21. You have a Giants tattoo

22. You still believe Barry Bonds never did steroids

23. You own MLB 2k9 and don’t even own that gaming console

24. You own the July 2008 issue of Sports Illustrated and are blind

25. You have told people to “Grab the pine, meat” in situations that didn’t even call for it.

26. You applauded when Buster Posey struck out in his first atbat.

27. You’re fantasy team includes every member of the San Francisco Giants — including Randy Winn.

28. You have almost hit another car while driving on the Bay Bridge just to catch a glimpse of AT&T.

29. You remember watching the last Giants title.

30. You have sent hate mail to Bip Roberts.

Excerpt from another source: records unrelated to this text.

(* ===== verification/RandomProtocol.v ===== *)
(** Random protocol (cpp/inc/bond/protocol/random_protocol.h).

    A reader with no input: every value is made of the bits of a xorshift
    generator whose two words of state are shared by all readers. *)

From S2P Require Import Prelude Encoding DataType Metadata.

(** * [RandomProtocolEngine] *)

(** [static uint64_t state[2]]. *)
Record Engine : Type := mkEngine { state0 : Z; state1 : Z }.

Definition seed1 : Z := 234578354.
Definition seed2 : Z := 753478.

Definition Next : M Engine Z :=
  let! e := get in
  let s1 := state0 e in
  let s0 := state1 e in
  let s1 := Z.lxor s1 (wrap 64 (Z.shiftl s1 23)) in
  let new := Z.lxor (Z.lxor (Z.lxor s1 s0) (Z.shiftr s1 17)) (Z.shiftr s0 26) in
  put (mkEngine s0 new) ;;;
  ret (wrap 64 (new + s0)).

Definition Seed (s0 s1 : Z) : M Engine unit := put (mkEngine s0 s1).

(** * [RandomProtocolReader] *)

Record RandomProtocolReader : Type := mkRPR {
  max_string_length : Z;
  max_list_size : Z;
  json : bool
}.

Section Reader.
Context (reader : RandomProtocolReader).

Definition rp_ReadVersion : M Engine bool := ret false.

(** The generic [Read(T&)]: the low bytes of a random word. *)
Definition rp_Read_raw (bytes : nat) : M Engine Z :=
  let! random := Next in ret (of_le (le_bytes bytes random)).

Definition rp_Read_uint64 : M Engine Z :=
  let! value := Next in ret (if json reader then Z.shiftr value 1 else value).

Definition rp_Read_bool : M Engine bool :=
  let! n := rp_Read_raw 1 in ret (0 <? to_signed 8 n).

Definition rp_Read_double : M Engine Z :=
  let! sign := rp_Read_raw 1 in
  let! exponent := rp_Read_raw 1 in
  let! mantissa := rp_Read_raw 4 in
  let exponent := if exponent =? 0 then 0x80 else exponent in
  ret (Z.lor (Z.lor (wrap 64 (Z.shiftl sign 63)) (wrap 64 (Z.shiftl exponent 55))) mantissa).

Definition rp_Read_float : M Engine Z :=
  let! sign := rp_Read_raw 1 in
  let! exponent := rp_Read_raw 1 in
  let! mantissa := rp_Read_raw 2 in
  let exponent := if (exponent =? 0) || (exponent =? 0xff) then 0x80 else exponent in
  ret (Z.lor (Z.lor (wrap 32 (Z.shiftl sign 31)) (wrap 32 (Z.shiftl exponent 23))) mantissa).

(** [length %= limit; length = length ? length : 1]; a zero limit divides by
    zero. *)
Definition rp_Read_size (limit : Z) : M Engine Z :=
  let! length := rp_Read_raw 4 in
  if limit =? 0 then fail Undefined
  else
    let length := length mod limit in
    ret (if negb (length =? 0) then length else 1).

(** [' ' + c % ('z' - ' ')]. *)
Definition rp_Read_char : M Engine Z :=
  let! c := rp_Read_raw 1 in ret (32 + c mod (122 - 32)).

Definition rp_Read_string : M Engine (list Z) :=
  let! length := rp_Read_size (max_string_length reader) in
  collectM (Z.to_nat length) rp_Read_char.

(** [Read(blob& value, uint32_t size)], the bytes. *)
Definition rp_Read_blob (size : Z) : M Engine (list byte) :=
  collectM (Z.to_nat size) (let! z := rp_Read_raw 1 in ret (z2b z)).

Definition rp_ReadContainerBegin : M Engine Z := rp_Read_size (max_list_size reader).
Definition rp_ReadContainerEnd : M Engine unit := ret tt.
Definition rp_Skip : M Engine unit := ret tt.

(** [Read] by type. *)
Definition rp_Read (t : btype) : M Engine scalar :=
  match t with
  | TBool => let! b := rp_Read_bool in ret (SBool b)
  | TUInt W64 => let! z := rp_Read_uint64 in ret (SUInt W64 z)
  | TUInt w => let! z := rp_Read_raw (bytes_of w) in ret (SUInt w z)
  | TInt w => let! z := rp_Read_raw (bytes_of w) in ret (SInt w (to_signed (bits_of w) z))
  | TFloat => let! z := rp_Read_float in ret (SFloat z)
  | TDouble => let! z := rp_Read_double in ret (SDouble z)
  | TString => let! l := rp_Read_string in ret (SString l)
  | TWString => let! l := rp_Read_string in ret (SWString l)
  end.
End Reader.

(** * The generator *)

Definition engine_ok (e : Engine) : Prop := fits 64 (state0 e) /\ fits 64 (state1 e).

31. You have imitated Brian Wilson’s trademark celebration after finishing a big term paper or work project.

32. You know every word to “Bye, Bye Baby”

33. You factor Giants tickets into each paycheck and budget how many games a year you can go to before the schedule is released.

34. You missed the birth of your child to catch the end of the game.

35. You conceived your child while watching a game.

36. You want to watch the 49ers and Giants on Sunday afternoon, even if the Giants are eliminated from the playoffs you still tivo the Niner game.

37. You have at one point in your life ran the bases at Candlestick Park after the game.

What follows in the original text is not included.